Some 27 civil society organisations have accused Cameroon’s long-serving president, Paul Biya of using the Africa Cup of Nations (Afcon) to conceal gross human rights violations in the country. 

In an open letter to the veteran leader, the rights groups among them the Committee to Protect Journalists, Amnesty International, Stand Up for Cameroon and the Centre for Human Rights and Democracy in Africa called on Biya to release all those they say are arbitrarily detained in the country for acts of free expression.

The letter said while the world watches with excitement how African nations are competing at the continent’s most prestigious football jamboree, the cheering and celebration masked the reality that over 100 people have been “shut up in prison” for “simply protesting”, most for more than a year, and some for over five years. 

Among those detained, the letter noted are journalists, Tsi Conrad, Thomas Awah Junior, Mancho Bibixy, and Kingsley Njoka.

The journalists, who earlier featured in CPJ’s annual census of jailed journalists around the world published in December, are detained on anti-state charges in the overcrowded Kondengui Central Prison in the nation’s capital, Yaounde, the letter said

“Indeed, while celebrations go on outside, these people are suffering inside crowded cells, counting the months or years that they have already spent in prison, and the months or years that await them still,” part of the letter read.

It said the detainees have done nothing beyond “peacefully exercising their human rights,” but Cameroon’s “draconian 2014 anti-terror law” can be interpreted to criminalize even peaceful protest. 

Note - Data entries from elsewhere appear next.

(** ** A request at work in the server *)

Section serving.
Context (J : Fs → Prop) (P O : ∀ T, Sys T → Prop) (C : Config → Prop) (K : gset nat → Fs → Fs → Prop).
Context (Hct : contract toml b path qc presented editions asked J P C).
Context (Hrl : reliable K O).

(** What everybody else does is within [O], and [K] allows the edits. *)
Record surroundings : Prop := {
  su_request user r : entitled presented C user → asked user r → ensures J O (serve b user r) (λ _, True);
  su_reload : ensures J O (reload_io toml path) (λ _, True);
  su_edit txt i mine bb s :
    editions txt → fs_tree s !! qc = Some (EFile i) → K mine bb s → K mine bb (set_content i txt s)
}.

Context (Hsu : surroundings).

Definition reload_beside (rl : Reloading) : Prop :=
  match rl with
  | System.Reading p => ensures J O p (λ _, True) ∧ all_ops no_fd p
  | _ => True
  end.

(** Request [n] is at work in a server that keeps [J], and can count on [Q]. *)
Record serving (n : nat) (Q : result Answer Storage.Error → gset nat → Fs → Prop) (y : System) : Prop := {
  sv_ok : sys_ok presented J P C y;
  sv_reload : reload_beside (sy_reload y);
  sv_thread : attended K (fails n) O J n Q (sy_fs y) (sy_requests y)
}.

Lemma serving_step n Q y y' : steps_to y y' → serving n Q y → serving n Q y'.
Proof.
  intros Hs [Hok Hrl' Hat]. assert (sys_ok presented J P C y') as Hok' by (by eapply sys_step_ok).
  pose proof (so_fs _ _ _ _ _ Hok) as Hj. pose proof (so_sessions _ _ _ _ _ Hok) as Hu.
  destruct Hs as [| | |i user r t s st ls us ps rl Hi Hq|i T e k r t s s' st ls us ps rl Hi He| | | |
    |T e k r t s s' st ls us ps He| | | |txt i t s st ls us ps rl Htxt Hi|t' now t s st ls us ps rl Ht Hn];
    cbn in *; split; cbn; try done.
  - apply attended_arrive; [|apply serve_own|done]. apply (su_request Hsu); [|done].
    by eapply Forall_lookup_1 in Hu.
  - eapply attended_thread; [exact Hrl|exact Hj|exact Hi| |exact Hat]. destruct He; constructor. by intros ->.
  - split; [apply (su_reload Hsu)|apply reload_io_no_fd].
  - destruct Hrl' as [[_ Hk] [_ Hn]]. split; [by eapply Hk|apply Hn].
  - destruct Hrl' as [[Ho _] [Hn _]]. by eapply attended_beside.
  - revert Hat. apply attended_env; [|done]. intros mine bb. by apply (su_edit Hsu).
  - by apply attended_clock.
Qed.
(** ** [cli.rs] *)

Definition quoted (s : string) : string := dquote +:+ s +:+ dquote.

Definition render_camera_entry (name : string) (username : option string) (hash : string)
    (require_tls : bool) : string :=
  newline +:+ "[[camera]]" +:+ newline +:+ "name = " +:+ quoted name +:+ newline +:+
  (match username with
   | Some u => "username = " +:+ quoted u +:+ newline
   | None => ""
   end) +:+
  "upload_password_hash = " +:+ quoted hash +:+ newline +:+
  (if require_tls then "require_tls = true" +:+ newline else "").

(** [str::split] at a character. *)
Fixpoint split_char (c : ascii) (s : string) : list string :=
  match s with
  | EmptyString => [EmptyString]
  | String a s' =>
      if decide (a = c) then EmptyString :: split_char c s'
      else match split_char c s' with
           | h :: t => String a h :: t
           | [] => [String a EmptyString]
           end
  end.

Definition render_viewer_entry (name hash scope : string) : string :=
  let scope_toml :=
    if decide (scope = "all") then quoted "all"
    else "[" +:+ String.concat ", " ((λ x, quoted (trim x)) <$> split_char "," scope) +:+ "]" in
  newline +:+ "[[viewer]]" +:+ newline +:+ "name = " +:+ quoted name +:+ newline +:+
  "password_hash = " +:+ quoted hash +:+ newline +:+ "scope = " +:+ scope_toml +:+ newline.

(** ** [nftables.rs] *)

Definition tab : string := String (Ascii.ascii_of_nat 9) EmptyString.

Definition render_nftables (cfg : Config) : string :=
  let port := pretty (port (server cfg)) in
  let plo := pretty (passive_ports (server cfg)).1 in
  let phi := pretty (passive_ports (server cfg)).2 in
  let per_ip := pretty (max_connections_per_ip (limits cfg)) in
  let global := pretty (max_connections (limits cfg)) in
  "table inet reoftpd {" +:+ newline +:+
  tab +:+ "chain input {" +:+ newline +:+
  tab +:+ tab +:+ "type filter hook input priority filter; policy accept;" +:+ newline +:+
  tab +:+ tab +:+ "# Global cap on the FTP control port (backstop to the in-process session cap)" +:+ newline +:+
  tab +:+ tab +:+ "tcp dport " +:+ port +:+ " ct state new ct count over " +:+ global +:+ " drop" +:+ newline +:+
  tab +:+ tab +:+ "# Per-source-IP cap on control + passive data ports" +:+ newline +:+
  tab +:+ tab +:+ "tcp dport { " +:+ port +:+ ", " +:+ plo +:+ "-" +:+ phi +:+
    " } ct state new meter reoftpd_perip { ip saddr ct count over " +:+ per_ip +:+ " } drop" +:+ newline +:+
  tab +:+ "}" +:+ newline +:+
  "}" +:+ newline.
(* ===== verification/Delivery.v ===== *)
(** The whole way of an encrypted recording: a camera's upload, a viewer's
    retrieval, and the decryption of the retrieved file on the viewer's own
    machine. *)
From S2P Require Import Prelude StdPath StdFs Prog FsView Append Paths Crypto Config Account.
From S2P Require Import Limits Auth Store Backend Commands.

Section delivery.
Context `{AgeLib} `{!AgeLaws}.

(** C10. With encryption on, what a camera records is what the owner of a key
    sees: the upload of a fresh name is stored under the name with [.age], a viewer
    whose scope reaches that file retrieves a ciphertext, and the decryption of
    the retrieved file with any configured identity, in any directory of another
    machine, leaves there exactly the bytes the camera sent. *)
Theorem encrypted_delivery b recs seed enc cam viewer home v f v' qb qb' parts parts' n input s
    id l d :
  plain_fs s → backend_recipients b = Some recs → with_recipients seed recs = Ok enc →
  user_role cam = Uploader home → capability_allowed (user_role viewer) Op.Get = true →
  file_name v = Some f → is_reolink_test_file (to_string_lossy f) = false →
  rooted s cam v qb (parts ++ [n]) → rooted s viewer v' qb' parts' →
  qb' ++ parts' = qb ++ parts ++ [n +:+ ".age"] → open_way s (qb ++ parts) →
  fs_tree s !! (qb ++ parts ++ [n +:+ ".age"]) = None →
  fs_tree s !! (qb ++ parts ++ [n +:+ ".age" +:+ STAGING_SUFFIX]) = None →
  in_end input = None → to_public id ∈ recs →
  to_string_lossy (n +:+ ".age") = n +:+ ".age" →
  plain_fs l → is_dir (fs_tree l) d → fs_tree l !! (d ++ [n]) = None →
  ∃ s1 s2 ct,
    run_ok (serve b cam (RPut seed input v 0)) s =
      (Ok (AStored (Z.of_nat (length (in_data input)))), s1) ∧
    run_ok (serve b viewer (RGet v' 0)) s1 = (Ok (ABytes ct), s2) ∧
    (file_at l (d ++ [n +:+ ".age"]) = Some ct →
     ∃ l', run_ok (decrypt_file id None (render (d ++ [n +:+ ".age"]))) l = (Ok tt, l') ∧
       file_at l' (d ++ [n]) = Some (in_data input)).
Proof.
  intros Hp Hb Henc Hu Hg Hf Ht Hr Hr' Hq Hw Hfin Hst Hend Hid Hl Hpl Hd Hfree.
  pose proof (rooted_valid _ _ _ _ _ Hp Hr) as Hv. rewrite app_assoc in Hv.
  apply Forall_app in Hv as [_ Hn]. inversion Hn as [|? ? Hvn _]; subst.
  assert (valid_name (n +:+ ".age")) as Ha by (apply valid_name_push; [done|done|cbn; lia]).
  rewrite app_assoc, string_app_assoc in Hst. rewrite app_assoc in Hfin.
  destruct (store_encrypted_ok seed recs enc s (qb ++ parts) (n +:+ ".age") input)
    as (s1 & Hs & He & _); try done.
  { by rewrite Hst. }
  { intros i. by rewrite Hst. }
  destruct (age_decrypts id seed recs enc (in_chunks input) Hid Henc) as (cs & Hdec & Hcs & Hne).
  destruct (download_content b viewer v' 0 s1 qb' parts' (concat (ciphertext enc (in_chunks input))))
    as (s2 & Hget & _).
  - apply He.
  - done.
  - by apply (rooted_mono s); [|apply He..|].
  - rewrite Hq, app_assoc. apply He.
  - exists s1, s2, (concat (ciphertext enc (in_chunks input))). split_and!.
    + cbn [serve]. rewrite run_answered. erewrite put_encrypted by done. by rewrite app_assoc, Hs.
    + cbn [serve]. by rewrite run_answered, Hget.
    + intros Hct. destruct (decrypt_file_ok id l d n _ cs Hpl Hd Hvn Ha Hl Hct Hfree Hdec Hne)
        as (l' & Hrun & Hout & _).
      exists l'. split; [done|]. by rewrite Hout, Hcs.
Qed.
End delivery.
(* ===== verification/SystemTests.v ===== *)
(** The repository's integration tests (tests/integration.rs) on the model of the
    running server.

    The tests start the server and drive it with an FTP client.  Here a test is a
    script of clients on the [System]: it connects, logs in, makes a request and
    waits for the answer, looks at the disk, and quits.  Passwords, the age library
    and the file system are those of Toy.v and FileTests.v; the temporary directory
    is [tmp]. *)
From S2P Require Import Prelude StdPath StdFs Prog FsView Append Paths Crypto Config Account.
From S2P Require Import Limits Auth Store Backend Immutable Confine Server System Moves Commands Toy.
From S2P Require Import UnitTests FileTests.

(** ** Scripts *)

Definition script (A : Type) : Type := System → A * System.
Definition done_with {A} (a : A) : script A := λ y, (a, y).

Notation "'then!' x := p 'in' k" :=
  (λ y, let '(x, y') := p y in k y')
  (at level 10, x pattern, p at level 100, k at level 200) : reo_scope.

Section scripts.
Context (b : ReoBackend).

Abbreviation steps := (Moves.moves test_toml b "/dev/null" []).

(** A client connects and logs in; the answer is its session, if it gets one. *)
Definition login (u pw : string) : script (option nat) := λ y,
  let y' := steps [MConnect u (mkCredentials (Some pw) Plaintext); MCheck 0; MDetails 0] y in
  (if decide (length (sy_sessions y') = S (length (sy_sessions y))) then Some (length (sy_sessions y)) else None, y').

(** A request, with its answer awaited. *)
Definition request (session : option nat) (r : Request) : script (result Answer Storage.Error) := λ y,
  match session with
  | None => (denied, y)
  | Some i =>
      let j := length (sy_requests y) in
      let y' := steps (MRequest i r :: replicate 100 (MOperate j)) y in
      (match sy_requests y' !! j with Some (Ret a) => a | _ => denied end, y')
  end.

Definition quit (session : option nat) : script unit := λ y,
  match session with None => (tt, y) | Some i => (tt, steps [MLogout i] y) end.

(** [std::fs::read], and [Path::exists]. *)
Definition disk (p : string) : script (option bytes) := λ y,
  (match (run_ok (fs_read p) (sy_fs y)).1 with Ok bs => Some bs | Err _ => None end, y).

Definition put_file (session : option nat) (name txt : string) : script (result Answer Storage.Error) :=
  request session (RPut seed0 (text txt) name 0).
End scripts.

Definition is_bytes (r : result Answer Storage.Error) (txt : string) : bool :=
  match r with Ok (ABytes bs) => bool_decide (bs = bytes_of txt) | _ => false end.

Definition lists (r : result Answer Storage.Error) (name : string) : bool :=
  match r with Ok (AList l) => existsb (λ fi, contains name (fi_path fi)) l | _ => false end.

Definition root_path (rest : string) : string := join tmp rest.

(** The hash of a password. *)
Definition hash_of (pw : string) : string := match hash_password [] pw with Ok h => h | Err _ => "" end.

Definition integration_cfg (sessions : Z) (recipients : option EncryptionCfg) : Config :=
  mkConfig (mkServerCfg "127.0.0.1" 2121 (50000, 50030)%Z None None None None)
    (mkArchiveCfg tmp 30)
    (mkLimitsCfg sessions 8 60 30 1 (mkLockoutCfg 50 60 60) None)
    [mkCameraCfg "front-door" None (hash_of "pw") None] ∅
    [mkViewerCfg "admin" (hash_of "vp") All] recipients.

(** [validate], and [server::run] up to listening. *)
Definition with_server (cfg : Config) (t : script bool) : bool :=
  is_ok (validate cfg) &&
  (let '(r, s) := run_ok (ensure_home_dirs cfg) scratch in
   is_ok r && (t (started cfg test_now s)).1).

(** ** The tests *)

Definition end_to_end_append_only_and_scoped_read : bool :=
  let b := plain_backend in
  with_server (integration_cfg 64 None)
   (then! cam := login b "front-door" "pw" in
    then! a1 := put_file b cam "clip.mp4" "hello" in
    then! d1 := disk (root_path "front-door/clip.mp4") in
    then! a2 := put_file b cam "clip.mp4" "overwrite" in
    then! d2 := disk (root_path "front-door/clip.mp4") in
    then! a3 := request b cam (RGet "clip.mp4" 0) in
    then! a4 := request b cam (RDel "clip.mp4") in
    then! a5 := request b cam (RMkd "sub") in
    then! a5b := put_file b cam "sub/c2.mp4" "data2" in
    then! d5 := disk (root_path "front-door/sub/c2.mp4") in
    then! a6 := request b cam (RRmd "sub") in
    then! a7 := put_file b cam "test.txt" "probe1" in
    then! a7b := put_file b cam "test.txt" "probe2" in
    then! d7 := disk (root_path "front-door/.quarantine/test.txt") in
    then! d7b := disk (root_path "front-door/test.txt") in
    then! _ := quit b cam in
    then! admin := login b "admin" "vp" in
    then! a8 := request b admin (RList "/") in
    then! a8b := request b admin (RGet "/front-door/clip.mp4" 0) in
    then! a9 := put_file b admin "/front-door/evil.mp4" "evil" in
    then! a10 := request b admin (RDel "/front-door/clip.mp4") in
    then! _ := quit b admin in
    done_with (asserts
      [has cam; is_ok a1; bool_decide (d1 = Some (bytes_of "hello"));
       negb (is_ok a2); bool_decide (d2 = Some (bytes_of "hello")); negb (is_ok a3); negb (is_ok a4);
       is_ok a5; is_ok a5b; has d5; negb (is_ok a6); is_ok a7; is_ok a7b; has d7; negb (has d7b);
       has admin; lists a8 "front-door"; is_bytes a8b "hello"; negb (is_ok a9); negb (is_ok a10)])).

Definition global_session_cap_refuses_second_login : bool :=
  let b := plain_backend in
  with_server (integration_cfg 1 None)
   (then! ftp1 := login b "front-door" "pw" in
    then! ftp2 := login b "front-door" "pw" in
    then! _ := quit b ftp1 in
    then! ftp3 := login b "front-door" "pw" in
    then! _ := quit b ftp3 in
    done_with (asserts [has ftp1; negb (has ftp2); has ftp3])).

Definition encrypted_upload_is_ciphertext_on_disk_and_decryptable : bool :=
  let '(pubkey, secret) := generate_identity seed0 in
  let cfg := integration_cfg 64 (Some (mkEncryptionCfg [pubkey])) in
  match parse_recipients [pubkey] with
  | Ok recs =>
      let b := mkReoBackend (Some recs) in
      let body := "END TO END ARCHIVE BYTES" in
      with_server cfg
       (then! up := login b "front-door" "pw" in
        then! a1 := put_file b up "clip.mp4" body in
        then! _ := quit b up in
        then! stored := disk (root_path "front-door/clip.mp4.age") in
        then! plain := disk (root_path "front-door/clip.mp4") in
        then! vw := login b "admin" "vp" in
        then! downloaded := request b vw (RGet "/front-door/clip.mp4.age" 0) in
        then! _ := quit b vw in
        done_with (asserts
          [has up; is_ok a1; has stored; negb (bool_decide (stored = Some (bytes_of body))); negb (has plain);
           has vw; negb (is_bytes downloaded body);
           match downloaded with
           | Ok (ABytes ct) =>
               passes (unwrap! _ := write_text ct_path (String.string_of_list_byte ct) in
                       decrypts_to secret body)
           | _ => false
           end]))
  | Err _ => false
  end.

Definition system_tests : list (string * bool) :=
  [("end_to_end_append_only_and_scoped_read", end_to_end_append_only_and_scoped_read);
   ("global_session_cap_refuses_second_login", global_session_cap_refuses_second_login);
   ("encrypted_upload_is_ciphertext_on_disk_and_decryptable",
      encrypted_upload_is_ciphertext_on_disk_and_decryptable)].

(** None of the unit tests, with files and without, and of the integration tests
    fails. *)
Example repository_tests_pass : failing (unit_tests ++ file_tests ++ system_tests) = [].
Proof. vm_compute. reflexivity. Qed.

“Detaining people simply for exercising their rights to freedom of expression and peaceful assembly, as well as detaining people after trials with no independent procedural safeguards, is arbitrary and unlawful,” the groups stated in their letter to President Biya, who clocks 89 on February 13. He has been president of Cameroon since 1982.

The authors of the letter said they are aggrieved and shocked, “not only for these individuals and the injustice of their suffering,” but also for the greater injustice that their arbitrary detention represents. 

“If they are not free, then no Cameroonian is free. If they are languishing in prison for speaking out today, then anyone could be in prison for speaking out tomorrow,” the letter further read.

While calling for the release of those who they say are arbitrarily detained in the country for acts of free expression and free assembly, the organisations have also called on President Biya to reform laws that crimilise such.

“As the Afcon celebrations die down and world’s media move on from their focus on Cameroon, let’s work to build a society that we can truly celebrate,” the signatories of the letter recommended.